Many of the points in the report were already known, such as how the extremely heavy bets made by some hedge funds against GameStop’s stock actually helped accelerate its extreme ascent, though they weren’t the main driver.  

The report also didn’t make any recommendations for changes to how the market is structured, but it pointed to several areas for further consideration. They include topics that SEC Chair Gary Gensler has already cited in recent speeches, such as whether the way some brokerages make their money encourages them to push customers to trade more often than they should.  

The report also indicated the SEC could further scrutinize events that may cause a brokerage to restrict trading in a stock. During the height of the frenzy, several brokerages barred customers from buying GameStop after the clearinghouse that settles their trades demanded more cash to cover the increased risk created by its highly volatile price. That left many investors incensed.  

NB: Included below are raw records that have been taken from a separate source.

Lemma st_out w m a v x : x < a \/ a + Z.of_nat w <= x -> st w m a v x = m x.
Proof. intros H. apply store_bytes_out. by rewrite le_bytes_length. Qed.

Lemma ld_range w m a : bytes_ok m -> 0 <= ld w m a < 256 ^ Z.of_nat w.
Proof.
  intros H. unfold ld. pose proof (le_value_range _ (load_bytes_range m a (Z.of_nat w) H)) as Hr.
  by rewrite load_bytes_length, Nat2Z.id in Hr.
Qed.

Lemma store_bytes_ok m a bs :
  bytes_ok m -> Forall (fun b => 0 <= b < 256) bs -> bytes_ok (store_bytes m a bs).
Proof.
  intros Hm Hb x. destruct (decide (a <= x < a + Z.of_nat (length bs))) as [Hin|Hout].
  - rewrite store_bytes_in by done. unfold nthz.
    rewrite List.Forall_forall in Hb. apply Hb. apply nth_In. lia.
  - rewrite store_bytes_out by lia. apply Hm.
Qed.

Lemma st_ok w m a v : bytes_ok m -> bytes_ok (st w m a v).
Proof. intros H. apply store_bytes_ok; [done|apply le_bytes_range]. Qed.

Lemma fill_ok m a n v : bytes_ok m -> 0 <= v < 256 -> bytes_ok (fill m a n v).
Proof. intros Hm Hv x. unfold fill. case_if; [done|apply Hm]. Qed.
Lemma load_fill_zero m a k b n :
  a <= b -> b + n <= a + k -> load_bytes (fill m a k 0) b n = replicate (Z.to_nat n) 0.
Proof.
  intros Ha Hb. apply (list_eq_nthz 0); rewrite load_bytes_length, ?length_replicate; [done|].
  intros i Hi. rewrite load_bytes_nth, fill_in by lia. by rewrite replicate_nthz.
Qed.

#[export] Instance load_bytes_proper : Proper (mem_eq ==> eq ==> eq ==> eq) load_bytes.
Proof. intros m n H a ? <- k ? <-. apply load_bytes_ext. intros i _. apply H. Qed.
#[export] Instance ld_proper w : Proper (mem_eq ==> eq ==> eq) (ld w).
Proof. intros m n H a ? <-. unfold ld. by rewrite H. Qed.
#[export] Instance store_bytes_proper : Proper (mem_eq ==> eq ==> eq ==> mem_eq) store_bytes.
Proof. intros m n H a ? <- bs ? <- x. unfold store_bytes. case_if; [done|apply H]. Qed.
#[export] Instance fill_proper : Proper (mem_eq ==> eq ==> eq ==> eq ==> mem_eq) fill.
Proof. intros m n H a ? <- k ? <- v ? <- x. unfold fill. case_if; [done|apply H]. Qed.
Definition pool_prepare_ok (q : ud_pool_prepare) : Prop :=
  prepare_ok (q_domain q) /\ in_u64 (q_generation q) /\ in_u32 (q_abi q) /\ in_u32 (q_slot q).
#[export, program] Instance CStruct_ud_pool_prepare : CStruct ud_pool_prepare := {|
  widths := (8%nat :: contract_widths) ++ [8; 4; 4]%nat;
  fields q := prepare_fields (q_domain q) ++ [q_generation q; q_abi q; q_slot q];
  of_fields l := mk_pool_prepare (prepare_of (take 37 l)) l.[37] l.[38] l.[39];
  struct_ok := pool_prepare_ok |}.
Next Obligation. intros q (?&?&?&?). apply Forall2_app; [by apply prepare_fields_ok|layout]. Qed.
Next Obligation.
  intros [[? []] ???] [[_ (?&?&?&?&?&?&?&?&?&?&?&?)] _]. simpl in *. explode. reflexivity.
Qed.

(** A call and its reply, the shared A-stack page, and the TLB diagnostic. *)
Definition call_ok (c : ud_call) : Prop :=
  in_u64 (k_a c) /\ in_u64 (k_b c) /\ in_u64 (k_result c) /\ in_u64 (k_elapsed_ns c) /\
  in_u64 (k_esr c) /\ in_u64 (k_far c) /\ in_u32 (k_procedure c) /\ in_u32 (k_transitions c) /\
  in_u32 (k_cpu c) /\ in_u32 (k_reserved c).
#[export, program] Instance CStruct_ud_call : CStruct ud_call := {|
  widths := replicate 6 8%nat ++ replicate 4 4%nat;
  fields c := [k_a c; k_b c; k_result c; k_elapsed_ns c; k_esr c; k_far c; k_procedure c; k_transitions c;
    k_cpu c; k_reserved c];
  of_fields l := mk_call l.[0] l.[1] l.[2] l.[3] l.[4] l.[5] l.[6] l.[7] l.[8] l.[9];
  struct_ok := call_ok |}.
Next Obligation. intros c (?&?&?&?&?&?&?&?&?&?). cbn [replicate app]. layout. Qed.
Next Obligation. by intros []. Qed.

Definition mapped_ok (p : ud_mapped) : Prop :=
  in_u64 (mp_a p) /\ in_u64 (mp_b p) /\ in_u64 (mp_result p) /\ in_u64 (mp_completion p) /\
  in_u64 (mp_elapsed_ns p) /\ in_u64 (mp_esr p) /\ in_u64 (mp_far p) /\ in_u32 (mp_procedure p) /\
  in_u32 (mp_transitions p) /\ in_u32 (mp_cpu p) /\ in_u32 (mp_status p).
#[export, program] Instance CStruct_ud_mapped : CStruct ud_mapped := {|
  widths := replicate 7 8%nat ++ replicate 4 4%nat;
  fields p := [mp_a p; mp_b p; mp_result p; mp_completion p; mp_elapsed_ns p; mp_esr p; mp_far p;
    mp_procedure p; mp_transitions p; mp_cpu p; mp_status p];
  of_fields l := mk_mapped l.[0] l.[1] l.[2] l.[3] l.[4] l.[5] l.[6] l.[7] l.[8] l.[9] l.[10];
  struct_ok := mapped_ok |}.
Next Obligation. intros p (?&?&?&?&?&?&?&?&?&?&?). cbn [replicate app]. layout. Qed.
Next Obligation. by intros []. Qed.

Definition tlb_probe_ok (t : ud_tlb_probe) : Prop :=
  in_u64 (t_a t) /\ in_u64 (t_b t) /\ in_u64 (t_first_ns t) /\ in_u64 (t_second_ns t) /\
  in_u64 (t_first_result t) /\ in_u64 (t_second_result t) /\ in_u64 (t_first_esr t) /\
  in_u64 (t_first_far t) /\ in_u64 (t_second_esr t) /\ in_u64 (t_second_far t) /\
  in_u32 (t_procedure t) /\ in_u32 (t_flush t) /\ in_u32 (t_first_cpu t) /\ in_u32 (t_second_cpu t).
#[export, program] Instance CStruct_ud_tlb_probe : CStruct ud_tlb_probe := {|
  widths := replicate 10 8%nat ++ replicate 4 4%nat;
  fields t := [t_a t; t_b t; t_first_ns t; t_second_ns t; t_first_result t; t_second_result t;
    t_first_esr t; t_first_far t; t_second_esr t; t_second_far t; t_procedure t; t_flush t;
    t_first_cpu t; t_second_cpu t];
  of_fields l := mk_tlb_probe l.[0] l.[1] l.[2] l.[3] l.[4] l.[5] l.[6] l.[7] l.[8] l.[9] l.[10] l.[11]
    l.[12] l.[13];
  struct_ok := tlb_probe_ok |}.
Next Obligation. intros t (?&?&?&?&?&?&?&?&?&?&?&?&?&?). cbn [replicate app]. layout. Qed.
Next Obligation. by intros []. Qed.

The report also raised questions about whether investors are getting the best execution on their trades when so many are getting routed to big trading firms instead of to exchanges like the Nasdaq or the New York Stock Exchange.  

And, perhaps in a disappointment to some of the investors who piled into GameStop to punish the financial elite: The SEC’s staff said it doesn’t believe hedge funds were broadly affected by investments in GameStop and other meme stocks.  

During the run-up of GameStop’s price, many people were bellowing on Reddit and other social media platforms that this was their chance to stick it to the hedge funds. They took aim at funds that had bet GameStop, a struggling video-game retailer, would see its price continue to fall. 

Those hedge funds did that by “shorting” the stock. In such a trade, a short seller borrows a share, sells it and then hopes to buy it back later at a lower price to pocket the difference.  

Some of those short sellers were indeed burned. And when they bought GameStop shares to get out of their suddenly soured bets, the buying helped push the stock up even further. But other hedge funds that had earlier bet on gains for GameStop’s stock made profits, as did others who jumped into the upsurge.  

Hedge funds as a group have been making money this year, including a 1.2% return in January during the throes of the meme mania, according to the HFRI Fund Weighted Composite index. 

The SEC’s staff nevertheless said that improved reporting of short sales is another area worthy of further study, particularly if it will help regulators better track the market.